Portrait de compositrice : Mélanie-Hélène Bonis dite Mel Bonis (II)

par

Suite de notre dossier sur Mel Bonis sous la plume d'Anne-Marie Polomé.

Charles Cornet, correspondant de la revue Le Guide musicalde Bruxelles écrit, le 10 juin 1906, « Madame Mel-Bonis n’est point une professionnelle de la composition dans le sens exact du mot ; mûrie par une étude réfléchie des classiques, ayant reçu les leçons et les conseils de maîtres tels que Franck et Guiraud, douée d’une intelligence personnelle, la musique est pour elle l’idéale ressource de l’expression sentimentale et d’une foi ardente. Les moyens, rigoureux en la forme, ne sacrifient ni à l’afféterie, au mauvais goût du monde auquel elle appartient, ni au désir outrecuidant d’étaler aux oreilles stupéfaites des bizarreries déconcertantes ou des trouvailles périlleuses ». 

Le piano inspire beaucoup Mélanie. Elle compose pour un piano, pour deux, pour piano à quatre mains. Ses descendants ont répertorié 76 œuvres pour cet instrument, dont voici quelques exemples.

Le Quatuor avec piano n°1 en si bémol accompagné d’un violon, d’un alto et d’un violoncelle et exécuté notamment le 22 mai 1906 à la salle Berlioz, recueille toujours un beau succès. Le Mercure musical le juge alors « très féminin mais non efféminé ».
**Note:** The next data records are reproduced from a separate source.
Lemma against_index_ok b idx h :
  validate_block_against_index b idx h = Ok tt ↔
  blk_block_hash b = h ∧ ∃ e, index_get idx h = Some e ∧ blk_height b = bie_height e ∧ blk_previous_hash b = bie_parent_hash e.
Proof.
  unfold validate_block_against_index, rbind, ok_or.
  destruct (String.eqb_spec (blk_block_hash b) h) as [Hx|Hx]; simpl; [|naive_solver].
  destruct (index_get idx h) as [e|]; [|naive_solver].
  destruct (Z.eqb_spec (blk_height b) (bie_height e)); simpl; [|naive_solver].
  destruct (String.eqb_spec (blk_previous_hash b) (bie_parent_hash e)); simpl; naive_solver.
Qed.

Lemma smap_err_loop {S E F A} (f : E → F) (g : A → ST S E unit) l s s' :
  sfor (λ x, smap_err f (g x)) l s = (Ok tt, s') ↔ sfor g l s = (Ok tt, s').
Proof.
  revert s. induction l as [|x l IH]; intros s; [simpl; unfold sret; naive_solver|]. cbn [sfor]. unfold sbind, smap_err.
  destruct (g x s) as [[[]| |] s1]; simpl; [apply IH|naive_solver..].
Qed.

Section simulation.
Context `{CryptoLib}.

(** The bodies of the planned hashes. *)
Definition bodies (m : ReplaySandboxMaterial) (hashes : list string) (bs : list Block) : Prop :=
  Forall2 (λ h b, blocks_by_hash m !! h = Some b) hashes bs.

(** The block [tip] is what the index and the material hold at [h]. *)
Definition tip_matches (m : ReplaySandboxMaterial) (idx : BlockIndex) (h : string) (tip : Block) : Prop :=
  blk_block_hash tip = h ∧ in_u64 (blk_height tip)
  ∧ (∃ e, index_get idx h = Some e ∧ bie_height e = blk_height tip) ∧ resolve_parent_block m h = Ok tip.

(** The two maps of the material hold the same block at a common key. *)
Definition parents_agree (m : ReplaySandboxMaterial) : Prop :=
  ∀ h p b, parent_blocks_by_hash m !! h = Some p → blocks_by_hash m !! h = Some b → p = b.

Lemma resolve_body m h b :
  parents_agree m → blocks_by_hash m !! h = Some b → blk_block_hash b = h → resolve_parent_block m h = Ok b.
Proof.
  intros Ha Hb Hh. unfold resolve_parent_block. destruct (parent_blocks_by_hash m !! h) as [p|] eqn:Hp.
  - rewrite (Ha h p b Hp Hb). simpl. by rewrite Hh, String.eqb_refl.
  - rewrite Hb. simpl. by rewrite Hh, String.eqb_refl.
Qed.

(** One block: the sandbox accepts it iff it matches the index and the live
    validator accepts it. *)
Lemma replay_one m idx want tip h b c s' :
  last (bc_blocks c) = Some tip → bc_consensus c = rm_consensus m → tip_matches m idx want tip → link idx h want →
  apply_block_to_state m idx b h (bc_state c) = (Ok tt, s') ↔
  validate_block_against_index b idx h = Ok tt
  ∧ append_block b c = (Ok tt, mkBlockchain (bc_blocks c ++ [b]) s' (bc_consensus c)).
Proof.
  intros Hlast Hcons (Hth&Hu&(te&Hte&Htheight)&Hres) Hlink.
  destruct Hlink as (e&pe&He&Hnz&Hp&_&_&Hpe&Hheights&Hmax). rewrite Hte in Hpe. injection Hpe as <-.
  unfold apply_block_to_state. unfold sbind at 1, slift at 1.
  destruct (validate_block_against_index b idx h) as [[]| |] eqn:Hidx; [|naive_solver..].
  apply against_index_ok in Hidx as (Hbh&e'&He'&Hheight&Hprev). rewrite He in He'. injection He' as <-.
  assert (is_genesis b = false) as Hgen by (unfold is_genesis; apply Z.eqb_neq; lia).
  assert (wrapping_add (blk_height tip) 1 = blk_height b) as Hw.
  { unfold wrapping_add. rewrite Z.mod_small; [lia|]. unfold in_u64 in Hu. lia. }
  unfold validate_timestamp_vs_parent. rewrite Hgen, Hprev, Hp, Hres. cbn [rbind].
  unfold append_block, sbind, slift, sget, sput, sfail.
  destruct (block_basic_validate b) as [[]| |]; simpl;
    [|destruct (validate_block_timestamps_vs_parent tip b (rm_consensus m)) as [[]| |]; simpl; naive_solver..].
  rewrite Hlast. simpl. rewrite Hw, Hprev, Hp, Hth, Z.eqb_refl, String.eqb_refl, Hcons. simpl.
  destruct (validate_block_timestamps_vs_parent tip b (rm_consensus m)) as [[]| |]; simpl; [|naive_solver..].
  rewrite smap_err_loop. unfold exec_on. destruct (sfor apply_transaction (blk_transactions b) (bc_state c)) as [[[]| |] s1];
    simpl; split; naive_solver.
Qed.

Lemma replay_append m idx want tip hashes bs c s' :
  last (bc_blocks c) = Some tip → bc_consensus c = rm_consensus m → parents_agree m → tip_matches m idx want tip →
  upward idx want hashes → bodies m hashes bs →
  replay_blocks m idx hashes (bc_state c) = (Ok tt, s') ↔
  Forall2 (λ h b, validate_block_against_index b idx h = Ok tt) hashes bs
  ∧ append_blocks bs c = (Ok tt, mkBlockchain (bc_blocks c ++ bs) s' (bc_consensus c)).
Proof.
  intros Hlast Hcons Hagree Htip Hup Hbs. revert want tip c Hlast Hcons Htip Hup.
  induction Hbs as [|h b hashes bs Hb Hbs IH]; intros want tip c Hlast Hcons Htip Hup.
  { unfold replay_blocks, append_blocks. simpl. rewrite app_nil_r. unfold sret. destruct c as [bl st co].
    simpl. split; [intros [= <-]; split; [constructor|done]|]. by intros [_ [= ->]]. }
  inversion Hup as [|? ? ? Hlink Hup']; subst. unfold replay_blocks, append_blocks. cbn [sfor].
  unfold sbind at 1. unfold sbind at 1. rewrite Hb. cbn [expect slift]. unfold sbind at 1.
  rewrite Forall2_cons.
  assert (∀ s1, apply_block_to_state m idx b h (bc_state c) = (Ok tt, s1) ↔
            validate_block_against_index b idx h = Ok tt
            ∧ append_block b c = (Ok tt, mkBlockchain (bc_blocks c ++ [b]) s1 (bc_consensus c))) as Hone.
  { intros s1. by eapply replay_one. }
  assert (∀ s1, validate_block_against_index b idx h = Ok tt →
            replay_blocks m idx hashes s1 = (Ok tt, s') ↔
            Forall2 (λ h b, validate_block_against_index b idx h = Ok tt) hashes bs
            ∧ append_blocks bs (mkBlockchain (bc_blocks c ++ [b]) s1 (bc_consensus c))
              = (Ok tt, mkBlockchain (bc_blocks c ++ b :: bs) s' (bc_consensus c))) as Hrest.
  { intros s1 (Hbh&e&He&Hheight&_)%against_index_ok.
    rewrite (IH h b (mkBlockchain (bc_blocks c ++ [b]) s1 (bc_consensus c))); cbn [bc_blocks bc_state bc_consensus].
    - by rewrite <- (assoc_L (++)).
    - by rewrite last_snoc.
    - done.
    - split_and!; [done| |by exists e|by apply resolve_body]. rewrite Hheight.
      destruct Htip as (_&Hu&(te&Hte&Hteh)&_). destruct Hlink as (e'&pe&He'&_&_&_&_&Hpe&?&?).
      rewrite He in He'. injection He' as <-. rewrite Hte in Hpe. injection Hpe as <-. unfold in_u64 in *. lia.
    - done. }
  unfold replay_blocks, append_blocks in Hrest. split.
  - destruct (apply_block_to_state m idx b h (bc_state c)) as [[[]| |] s1] eqn:Hap; [|done..].
    destruct (proj1 (Hone s1) eq_refl) as [Hv Happ]. intros Hr. apply (Hrest s1 Hv) in Hr as [Hall Hr].
    unfold sbind. by rewrite Happ.
  - intros [[Hv Hall] Hr]. unfold sbind in Hr.
    destruct (append_block_cases b c) as [(tip'&s1&_&_&_&Heq)|(Hne&_)];
      [|by destruct (append_block b c) as [[[]| |] ?]].
    rewrite Heq in Hr. rewrite (proj2 (Hone s1) (conj Hv Heq)). by apply Hrest.
Qed.

Lemma bodies_present m hashes :
  rfor (λ h, match blocks_by_hash m !! h with Some _ => Ok tt | None => Err (MissingBlockBody h) end) hashes = Ok tt ↔
  ∃ bs, bodies m hashes bs.
Proof.
  rewrite rfor_ok. unfold bodies. split.
  - induction 1 as [|h l Hh Hl [bs IH]]; [by exists []|]. destruct (blocks_by_hash m !! h) as [b|] eqn:Hb; [|done].
    exists (b :: bs). by constructor.
  - intros [bs Hbs]. induction Hbs as [|h b l bs Hb Hbs IH]; constructor; [by rewrite Hb|done].
Qed.

Lemma bodies_app m l1 l2 : (∃ bs, bodies m (l1 ++ l2) bs) ↔ (∃ bs, bodies m l1 bs) ∧ ∃ bs, bodies m l2 bs.
Proof.
  unfold bodies. split.
  - intros [bs Hb]. apply Forall2_app_inv_l in Hb as (b1&b2&H1&H2&_). eauto.
  - intros [[b1 H1] [b2 H2]]. exists (b1 ++ b2). by apply Forall2_app.
Qed.

Lemma bodies_reverse m l bs : bodies m l bs → bodies m (reverse l) (reverse bs).
Proof. apply Forall2_reverse. Qed.

Lemma bodies_fun m l b1 b2 : bodies m l b1 → bodies m l b2 → b1 = b2.
Proof.
  unfold bodies. intros H1. revert b2. induction H1 as [|h b l bs Hb Hbs IH]; intros b2 H2; inversion H2; subst; [done|].
  f_equal; [congruence|auto].
Qed.

(** A branch of the plan is accepted by the live validator on top of [c]. *)
Definition branch_appends (m : ReplaySandboxMaterial) (idx : BlockIndex) (c : Blockchain) (hashes : list string)
    (c' : Blockchain) : Prop :=
  ∃ bs, bodies m hashes bs ∧ Forall2 (λ h b, validate_block_against_index b idx h = Ok tt) hashes bs
        ∧ append_blocks bs c = (Ok tt, c').

Lemma replay_branch m idx want tip hashes c s' :
  last (bc_blocks c) = Some tip → bc_consensus c = rm_consensus m → parents_agree m → tip_matches m idx want tip →
  upward idx want hashes → (∃ bs, bodies m hashes bs) →
  exec_on (replay_blocks m idx hashes) (bc_state c) = Ok s' ↔
  ∃ c', branch_appends m idx c hashes c' ∧ bc_state c' = s'.
Proof.
  intros Hlast Hcons Hagree Htip Hup [bs Hbs]. rewrite exec_on_ok.
  rewrite (replay_append m idx want tip hashes bs c s') by done. split.
  - intros [Hall Happ]. eexists. split; [by exists bs|done].
  - intros (c'&(bs'&Hbs'&Hall&Happ)&<-). rewrite (bodies_fun m hashes bs bs') by done. split; [done|]. rewrite Happ.
    destruct (append_blocks_app _ _ _ Happ) as [Hb Hc]. destruct c'. simpl in *. by rewrite Hb, Hc.
Qed.
End simulation.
Mélanie l’ayant créé dans son salon en présence de musiciens de renom, le 4 juin 1905, on rapporte une réflexion de Camille Saint-Saëns à Jean Gounod artiste peintre, fils du compositeur Charles Gounod : « Je ne croyais pas qu’une femme puisse écrire cela : elle connaît toutes les ficelles du métier !». Cela peut être vu comme un compliment ou une triste réflexion sur le fait que les femmes compositrices étaient soit ignorées, soit considérées comme de seconde zone.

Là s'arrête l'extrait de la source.